__WORK ITEM__. In the entries below, find the lines that contain the word "forall" and copy them.

__EXCERPTED DATA__.
(* ===== verification/Prelude.v ===== *)
(** * Verification of the distributed log ingestion and processing pipeline

    ** The program

    Three processes share one Redis server.  [cmd/ingestion] accepts log events
    over HTTP and appends each, as a JSON job, to the stream of the partition its
    service hashes to; an adaptive throttler refuses requests when the queue is
    overloaded.  [cmd/worker] reads one partition through a consumer group,
    processes jobs concurrently behind a deduplicating processor, acknowledges
    them, retries failures by appending them again, sends jobs whose retries are
    used up to a dead letter stream, and reclaims messages of workers that died.
    [cmd/control_plane] holds a lock and watches the heartbeats of the workers.

    ** How it is modelled

    Go functions without effects are Rocq functions.  Functions with effects are
    programs ([prog], World.v): trees of calls ([cmd]: Redis commands, clock,
    random numbers, context, timers) with panics and fuel exhaustion as outcomes.
    What the calls do is not ours: [World] is any machine that executes them, and
    [RedisLaws] states the documented behaviour of Redis and of the go-redis
    client on the stored data ([Db]: streams with consumer groups and pending
    lists, strings with expiry, hashes).  A command can fail before or after it was
    executed, and the client may repeat it when an answer is lost: the laws allow
    both, so the theorems hold with such failures.  RefWorld.v is an executable
    world with a script of failures that satisfies the laws; the witnesses run on
    it.  The log of a run ([trace], Trace.v) keeps each call with its answer:
    theorems about time speak of the clock readings in it ([clocks]), and theorems
    about errors of the failed command in it ([failed_xlen], ...).  Goroutines interleave call by call, as step relations: those of
    a worker ([wstep], Worker.v), any number of workers, crashes and other clients
    ([sstep], System.v), the updater of the throttler with its readers and [Stop]
    ([tstep], ThrottlerLoop.v), and the checks of a health probe with their channels
    and timeout ([cstep], HealthLoop.v).  [int] and [int64] are 64-bit and wrap, [float64] is
    binary64, durations are nanoseconds, strings are bytes.

    ** Files

    - Prelude: machine integers, results, tactics, the hint database [golog].
    - Utf8, GoStd, GoFloat, GoTime: what the code uses of the Go library:
      UTF-8 validity, strconv, strings, durations, errors (wrapping, [errors.Is],
      [errors.As]), binary64, [strconv.ParseFloat], [time.ParseDuration],
      RFC 3339 times.
    - JsonSyntax, Json: encoding/json: parser and printer of values, string
      escapes, shortest floats, decoding into structs (case folding of names,
      null, omitempty), for LogEvent, JobEnvelope and DLQEntry; instance [GoCodec]
      of the interface [Codec] of Queue.v and its laws.
    - JsonTypes: what every decoded value satisfies, whatever the text.
    - Defaults, Config, Validator: internal/config: every constant, struct, default,
      variable and check; [valid_config] is the specification of [Validate].
      Settings: the table of environment variables, the specification of [Load].
    - World, RefWorld: calls, programs, the data model and laws of Redis.  Trace:
      programs call by call, with the log of their calls.
    - Queue: pkg/models, internal/queue/types.go, message.go, producer.go.
    - Dlq: internal/queue/dlq.go.  Consumer: internal/queue/consumer.go.
    - Registry: internal/registry (registry.go, types.go, control_plane.go).
    - Worker: internal/worker.  The end of a job is two steps, as in the deferred
      function of the code: [activeJobs] goes down, then the permit is released
      ([GRelease]).  [w_read] is history: the messages the worker has read, so that
      a job can be traced to the message it came from.  Delivery: the calls of the worker's goroutines
      followed one by one, and why they acknowledge.  System: an abstract queue
      (Module [Abstract]) and the workers of a group as its refinement.
    - Throttler, Ingestion: internal/ingestion.  ThrottlerLoop: [NewThrottler],
      [Start], [Stop] and the goroutine of the adaptive throttler.
    - Health: internal/health.  HealthLoop: [CheckAll] with its goroutines.  Logger: internal/observability/logger.go.
    - Bootstrap: internal/bootstrap.
    - Main: the [run] functions of cmd/*/main.go, internal/ingestion/server.go.
    - Witnesses: every theorem with hypotheses applied to concrete data, and runs
      that show defects.

    Definitions keep the names of the Go functions; methods of a type are in a
    [Module] or [Section] of the component, the receiver's fields are section
    variables.

    ** What is proved

    - No job is lost on the way in: [Enqueue_correct], [EnqueueBatch_correct],
      [ingestion_end_to_end] (status codes tell what was
      stored, in which stream, and that every consumer group will be given it).
    - No job is lost on the way out: [Consume_correct], [Retry_requeue],
      [Retry_dead], [ReclaimStale_correct] (also termination of its cursor loop),
      [processMessage_no_loss], [Send_Get], [Requeue_no_loss], and under every
      interleaving of the worker's goroutines [acks_justified].  Where that stops:
      [dedup_drops_failed].
    - The queue as a whole: [system_refines_queue] (any number of workers, started
      and killed at any time, behave as an abstract queue whose messages are
      undelivered, pending or done) and [at_least_once], its consequence for the
      messages: a message is only done after a processor returned for the job in
      its own entry of the stream and, on a failure, after its next attempt became a
      message or the retries were used up.
    - The wire format round trips: [job_json_roundtrip], and [GoCodecLaws] for
      dead letters; and decoding is type safe, so that what came in can be sent on:
      [decoded_typed].
    - Concurrency of the worker under every interleaving: [concurrency_bound],
      [drained].  Of the throttler: [reads_not_older_than_stamp], [Stop_quiesces],
      [Stop_returns].  Of the health probe: [CheckAll_correct], [CheckAll_returns].
    - Configuration: [Validate_correct], [Load_correct], [Validate_reports_all].
    - Throttling, health, registry, logging, wiring: [Decision_fail_open],
      [computeRetryAfter_bounds], [updateMetrics_correct], [HandleReady_correct],
      [Register_GetWorker], [Heartbeat_refreshes], [reconcile_sound],
      [acquireLock_exclusive], [reclaim_exclusive], [backoff_capped],
      [context_logged], [SetupPartitions_correct], [worker_boot_ready].
    - Defects of the code, as theorems about what it does: [dedup_drops_failed]
      (with the run [dedup_loses_job]),
      [standby_never_leads], [Start_never_fails], [depth_ignores_acks],
      [throttler_env_ignored], [pending_nogroup_is_error], [Requeue_nil_panics],
      [log_level_case_mismatch], [nan_score_accepted], [renew_race_two_leaders],
      [release_race_deletes_other], [nested_job_poison], [offset_day_accepted],
      [dlq_partition_clash_accepted], [reclaim_batch_default_mismatch].

    ** Fuel

    [ReclaimStale] takes fuel; one more than the number of pending messages is
    proved enough.  The JSON parser, the escapes and [ParseDuration] compute their
    fuel from the length of the text and are proved never to run out.  The loops
    of the control plane run until a signal: their fuel counts turns, and nothing
    is claimed of a run that needs more.  The loops of the worker are steps of a
    relation and need none.

    ** What is not modelled

    Redis and go-redis (assumed through the laws), net/http and slog (sockets,
    timeouts, rendering of log records), pgx (the ping of the Postgres checker is a
    parameter), the operating system (signals, exit codes), log lines other than
    the access log and Logger.v, the texts of JSON errors, constructors that only
    store their arguments (the receivers' fields are section variables), the
    ready channel and the counter getters of the worker, the helpers of the
    integration tests, and the files without code (metrics, tracing, storage,
    validation).

    ** Plan

    Next: monotonicity of the throttling score and bounds on the jitter in
    binary64, several control planes as one system with the races of renewal and
    release that Witnesses.v shows on runs, and the remaining operations of the
    dead letter queue as refinements of an abstract one. *)
From stdpp Require Export base list gmap strings pretty fin_maps.
From Stdlib Require Export ZArith Lia.
From Stdlib Require Ascii.
Export Ascii.AsciiSyntax.
Delimit Scope char_scope with char.

#[global] Open Scope Z_scope.

(** ** Machine integers *)

(** Go's [int] and [int64] are 64-bit two's complement on the platforms the
    services are built for; arithmetic wraps around. *)
Definition min_int64 : Z := - 2 ^ 63.

Definition max_int64 : Z := 2 ^ 63 - 1.

Definition wrap64 (z : Z) : Z := (z + 2 ^ 63) mod 2 ^ 64 - 2 ^ 63.

Definition wrap32u (z : Z) : Z := z mod 2 ^ 32.

Definition is_int64 (z : Z) : Prop := min_int64 <= z <= max_int64.

#[global] Instance is_int64_dec z : Decision (is_int64 z).
Proof. unfold is_int64. apply _. Defined.

Lemma wrap64_range z : is_int64 (wrap64 z).
Proof.
  unfold is_int64, wrap64, min_int64, max_int64.
  pose proof (Z.mod_pos_bound (z + 2 ^ 63) (2 ^ 64) ltac:(lia)). lia.
Qed.

Lemma wrap64_id z : is_int64 z -> wrap64 z = z.
Proof.
  unfold is_int64, wrap64, min_int64, max_int64. intros ?.
  rewrite Z.mod_small by lia. lia.
Qed.

(** ** Results *)

(** A Go call that returns [(T, error)]: the code under verification always
    returns a zero [T] beside a non-nil error, except where a definition
    says otherwise (then it returns the tuple). *)
Inductive res (E A : Type) : Type :=
| Ok (a : A)
| Err (e : E).
Arguments Ok {E A} a.
Arguments Err {E A} e.

Definition is_ok {E A} (r : res E A) : bool :=
  match r with Ok _ => true | Err _ => false end.

Definition res_bind {E A B} (r : res E A) (f : A -> res E B) : res E B :=
  match r with Ok a => f a | Err e => Err e end.

#[global] Instance res_eq_dec {E A} `{EqDecision E, EqDecision A} : EqDecision (res E A).
Proof. solve_decision. Defined.

(** ** Tactics *)

(** Split every [match] and [if] of the goal, keeping the equations, and
    clean up with [simplify_eq]. *)
Ltac split_matches :=
  repeat (case_match; simplify_eq/=).

(** Turn boolean comparisons on [Z] in the context into propositions. *)
Ltac reflect_Z :=
  repeat match goal with
  | H : (_ <? _) = true |- _ => apply Z.ltb_lt in H
  | H : (_ <? _) = false |- _ => apply Z.ltb_ge in H
  | H : (_ <=? _) = true |- _ => apply Z.leb_le in H
  | H : (_ <=? _) = false |- _ => apply Z.leb_gt in H
  | H : (_ =? _) = true |- _ => apply Z.eqb_eq in H
  | H : (_ =? _) = false |- _ => apply Z.eqb_neq in H
  | H : (_ || _) = false |- _ => apply orb_false_iff in H; destruct H
  | H : (_ && _) = true |- _ => apply andb_true_iff in H; destruct H
  end.

Ltac int64 := unfold is_int64, min_int64, max_int64 in *; lia.

Create HintDb golog discriminated.
#[export] Hint Resolve wrap64_range : golog.

(** ** Strings *)

Lemma append_cons c (s1 s2 : string) : String c s1 +:+ s2 = String c (s1 +:+ s2).
Proof. reflexivity. Qed.

Lemma append_assoc (s1 s2 s3 : string) : (s1 +:+ s2) +:+ s3 = s1 +:+ (s2 +:+ s3).
Proof. induction s1 as [|c s1 IH]; [done|]. by rewrite !append_cons, IH. Qed.

Lemma append_nil_r (s : string) : s +:+ "" = s.
Proof. induction s as [|c s IH]; [done|]. by rewrite append_cons, IH. Qed.

Lemma length_append (s1 s2 : string) :
  String.length (s1 +:+ s2) = (String.length s1 + String.length s2)%nat.
Proof. induction s1 as [|c s1 IH]; [done|]. rewrite append_cons. simpl. by rewrite IH. Qed.

(** ** Lists *)

Lemma list_filter_none {A} (P : A -> Prop) `{forall x, Decision (P x)} (l : list A) :
  (forall x, x ∈ l -> ~ P x) -> filter P l = [].
Proof.
  induction l as [|x l IH]; [done|]. intros Hl. rewrite filter_cons, decide_False by (apply Hl; set_solver).
  apply IH. set_solver.
Qed.

Lemma list_filter_all {A} (P : A -> Prop) `{forall x, Decision (P x)} (l : list A) :
  (forall x, x ∈ l -> P x) -> filter P l = l.
Proof.
  induction l as [|x l IH]; intros Hp; [done|]. rewrite filter_cons, decide_True by (apply Hp; left).
  f_equal. apply IH. intros y Hy. apply Hp. by right.
Qed.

__WRITTEN SOLUTION__.
Lemma list_filter_none {A} (P : A -> Prop) `{forall x, Decision (P x)} (l : list A) :
  (forall x, x ∈ l -> ~ P x) -> filter P l = [].
Lemma list_filter_all {A} (P : A -> Prop) `{forall x, Decision (P x)} (l : list A) :
  (forall x, x ∈ l -> P x) -> filter P l = l.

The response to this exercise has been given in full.